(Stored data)
⁂
(** ** A synthetic codec and concrete worlds for the runs below

    A frame is [0xFF; h; n; p1 .. pn]: the sync pattern is [0xFF] followed
    by a byte with its three high bits set; the two low bits of [h] select
    the sample rate (0 is not a valid header), bit 2 of [h] says that the
    frame needs main data of an earlier frame, and the [n] payload bytes
    decode to [n] samples.  As with the bit reservoir of MP3, a frame that
    needs earlier main data when none has been seen is consumed whole and
    reported as an error. *)
Module TestCodec.
Definition ERR_INDATA_UNDERFLOW : Z := -1.
Definition ERR_MAINDATA_UNDERFLOW : Z := -2.
Definition ERR_INVALID_FRAMEHEADER : Z := -6.

Fixpoint findSync (w : list Z) (i : Z) : Z :=
  match w with
  | a :: ((b :: _) as rest) =>
      if (Z.land a 255 =? 255) && (Z.land b 224 =? 224) then i
      else findSync rest (i + 1)
  | _ => -1
  end.

Definition noInfo : MP3FrameInfo := mkFrameInfo 0 0 0 0.

Definition validHeader (h : Z) : bool :=
  (Z.land h 224 =? 224) && negb (Z.land h 3 =? 0).

Definition frameInfo (h n : Z) : MP3FrameInfo :=
  mkFrameInfo 128000 1 (11025 * Z.land h 3) n.

Definition getNextFrameInfo (d : bool) (mem : list Z) : bool * Z * MP3FrameInfo :=
  match mem with
  | 255 :: h :: n :: _ =>
      if validHeader h then (d, 0, frameInfo h n)
      else (d, ERR_INVALID_FRAMEHEADER, noInfo)
  | _ => (d, ERR_INVALID_FRAMEHEADER, noInfo)
  end.

Definition sample (b : Z) : Z := (b - 128) * 256.

Definition decode (d : bool) (w : list Z) : bool * Z * Z * list Z :=
  match w with
  | 255 :: h :: n :: rest =>
      if negb (validHeader h) then (d, ERR_INVALID_FRAMEHEADER, 0, [])
      else if Z.of_nat (length rest) <? n then (d, ERR_INDATA_UNDERFLOW, 0, [])
      else if negb (Z.land h 4 =? 0) && negb d
      then (true, ERR_MAINDATA_UNDERFLOW, 3 + n, [])
      else (true, 0, 3 + n, map sample (firstn (Z.to_nat n) rest))
  | _ => (d, ERR_INDATA_UNDERFLOW, 0, [])
  end.

Definition codec : Codec bool :=
  mkCodec bool false (fun w => findSync w 0) getNextFrameInfo decode
          ERR_INDATA_UNDERFLOW.

(** The same decoder, except that a failed decode consumes nothing and a
    length byte outside the window is refused. *)
Definition strictDecode (d : bool) (w : list Z) : bool * Z * Z * list Z :=
  match decode d w with
  | (d', r, c, pcm) =>
      if negb (r =? 0) then (d', r, 0, pcm)
      else if (0 <=? c) && (c <=? Z.of_nat (length w)) then (d', r, c, pcm)
      else (d, ERR_INVALID_FRAMEHEADER, 0, [])
  end.

Definition strictCodec : Codec bool :=
  mkCodec bool false (fun w => findSync w 0) getNextFrameInfo strictDecode
          ERR_INDATA_UNDERFLOW.
End TestCodec.

(** An environment in which every allocation and every I2S call succeeds
    and nobody calls [stop()]. *)
Definition calmEnv : Env :=
  mkEnv (fun _ => true) (fun _ => ESP_OK) (fun _ => ESP_OK) (fun _ => false).

(** The I2S write of the first frame fails. *)
Definition brokenSinkEnv : Env :=
  mkEnv (fun _ => true) (fun _ => ESP_OK) (fun _ => ESP_ERR_INVALID_STATE)
        (fun _ => false).

Definition oneFile (bytes : list Z) : SPIFFS := fun _ => Some bytes.

Definition emptyInfo : MP3Decoder.MP3Info := MP3Decoder.mkInfo 0 0 0 0 false.

(** The objects after [I2SSpeaker::init], [I2SSpeaker::start] and
    [MP3Player::init]. *)
Definition readyWorld : World bool :=
  mkWorld
    (MP3Decoder.mk (MP3InitDecoder TestCodec.codec) true false [] None invalidFile
                   0 None true emptyInfo false)
    (MP3Player.mk true true false f32_0_7 false 0 0)
    (I2SSpeaker.mk true true 44100 16 2)
    0 [].

Definition path : String.string := String.EmptyString.

Definition goodFrame1 : list Z := [255; 225; 3; 128; 129; 130].
Definition goodFrame2 : list Z := [255; 226; 2; 138; 118].
Definition reservoirFrame : list Z := [255; 229; 2; 138; 118].


Definition twoFrames : list Z := goodFrame1 ++ goodFrame2.


(** A file without any sync pattern. *)
Definition noSyncFile : list Z := [1; 2; 3; 4; 5].

(** 5000 bytes without any sync pattern: more than the probe of
    getFileInfo reads. *)
Definition longNoSyncFile : list Z := repeat 0 (Z.to_nat 5000).

(** A first frame that needs main data that was never seen, then a stray
    byte and a frame that decodes. *)
Definition resyncFile : list Z := reservoirFrame ++ [0] ++ goodFrame2.

(** The block of the stream over [resyncFile] after the first refill. *)
Definition resyncBuffer : list Z := resyncFile ++ repeat 0 (Z.to_nat 8181).

(** Another task calls [stop()] after the stream callback has tested
    [_playing] for the first block and before it writes the block. *)
Definition stopBeforeWriteEnv : Env :=
  mkEnv (fun _ => true) (fun _ => ESP_OK) (fun _ => ESP_OK)
        (fun t => Nat.eqb t 2).

(** The objects of [readyWorld] once playFileWithProgress has set
    [_playing]. *)
Definition playingWorld : World bool :=
  with_player (set_playing true) readyWorld.

(** The world in which startStreaming leaves a stream over [bytes]. *)
Definition streamOver (bytes : list Z) (w : World bool) : World bool :=
  world_of (startStreaming TestCodec.codec calmEnv (oneFile bytes) path w).


Definition resyncWorld : World bool := streamOver resyncFile readyWorld.

Definition resyncPlayingWorld : World bool := streamOver resyncFile playingWorld.

(** The stream over a file that holds just one frame, which needs earlier
    main data. *)
Definition reservoirWorld : World bool := streamOver reservoirFrame readyWorld.

(** The state in which the decode call on that frame returns: the frame is
    consumed whole, no unread byte is left, and the call reports an error. *)
Definition afterFailedDecode : World bool :=
  with_decoder
    (fun d => set_decoder true
                (set_outputBuffer []
                   (set_bytesLeft 0
                      (set_readPtr (Some 5) (set_firstFrame false d)))))
    reservoirWorld.

(** A window that begins with a sync pattern which is no frame header,
    before a frame that decodes, with the first-frame flag still up.  The
    state is set up by hand: startStreaming does not start a stream on a
    file whose first header does not parse. *)
Definition badHeaderBuffer : list Z :=
  [255; 224; 0] ++ goodFrame2 ++ repeat 0 (Z.to_nat 8184).

Definition badHeaderWorld : World bool :=
  with_decoder
    (fun d => set_bytesLeft 8 (set_streamBuffer (Some badHeaderBuffer) d))
    resyncPlayingWorld.

(** What startStreaming leaves when it is offered [longNoSyncFile]. *)
Definition refusedWorld : World bool := streamOver longNoSyncFile playingWorld.

(** The state of a stream after its one good frame has been played, with
    [junk] behind that frame in the file. *)
Definition afterFirstFrame (junk : list Z) : World bool :=
  world_of
    (processStreamFrame TestCodec.codec (streamingCallback calmEnv) 1
                        (streamOver (goodFrame1 ++ junk) playingWorld)).

(** 8193 bytes without a sync pattern behind the first frame. *)
Definition longTailWorld : World bool :=
  afterFirstFrame (repeat 0 (Z.to_nat 8193)).

(** ** Reading a trace *)

Definition is_write (e : Event) : bool :=
  match e with EvWriteSamples _ _ => true | _ => false end.

Definition is_failed_write (e : Event) : bool :=
  match e with EvWriteSamples _ status => negb (status =? ESP_OK) | _ => false end.

Definition is_seen (e : Event) : bool :=
  match e with EvStopSeen => true | _ => false end.

Definition is_progress (e : Event) : bool :=
  match e with EvProgress _ => true | _ => false end.

(** No check has found the playing flag down. *)
Definition no_seen (tr : list Event) : bool :=
  forallb (fun e => negb (is_seen e)) tr.

Definition no_progress (tr : list Event) : bool :=
  forallb (fun e => negb (is_progress e)) tr.

Definition no_failed_write (tr : list Event) : bool :=
  forallb (fun e => negb (is_failed_write e)) tr.

(** Every block that went to the speaker did so before the first check
    that found the playing flag down (the trace is most recent first). *)
Fixpoint writes_before_seen (tr : list Event) : bool :=
  match tr with
  | [] => true
  | e :: older =>
      (if is_write e then no_seen older else true) && writes_before_seen older
  end.

(** The value a call returned, if it returned. *)
Definition returned {D A} (r : Res D A) : option A :=
  match r with Ret a _ => Some a | _ => None end.

(** ** Predicates on states *)

Import MP3Decoder.

(** The source has nothing more to give: the handle is closed or at its end. *)
Definition drained (f : File) : Prop :=
  isOpen f = false \/ File_available f = 0.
⁂
- Your task -
Go to the line holding "Fixpoint writes_before_seen (tr" in the entries above and return it, along with every line after it, exactly as written.

- Completed exercise -
Fixpoint writes_before_seen (tr : list Event) : bool :=
  match tr with
  | [] => true
  | e :: older =>
      (if is_write e then no_seen older else true) && writes_before_seen older
  end.

(** The value a call returned, if it returned. *)
Definition returned {D A} (r : Res D A) : option A :=
  match r with Ret a _ => Some a | _ => None end.

(** ** Predicates on states *)

Import MP3Decoder.

(** The source has nothing more to give: the handle is closed or at its end. *)
Definition drained (f : File) : Prop :=
  isOpen f = false \/ File_available f = 0.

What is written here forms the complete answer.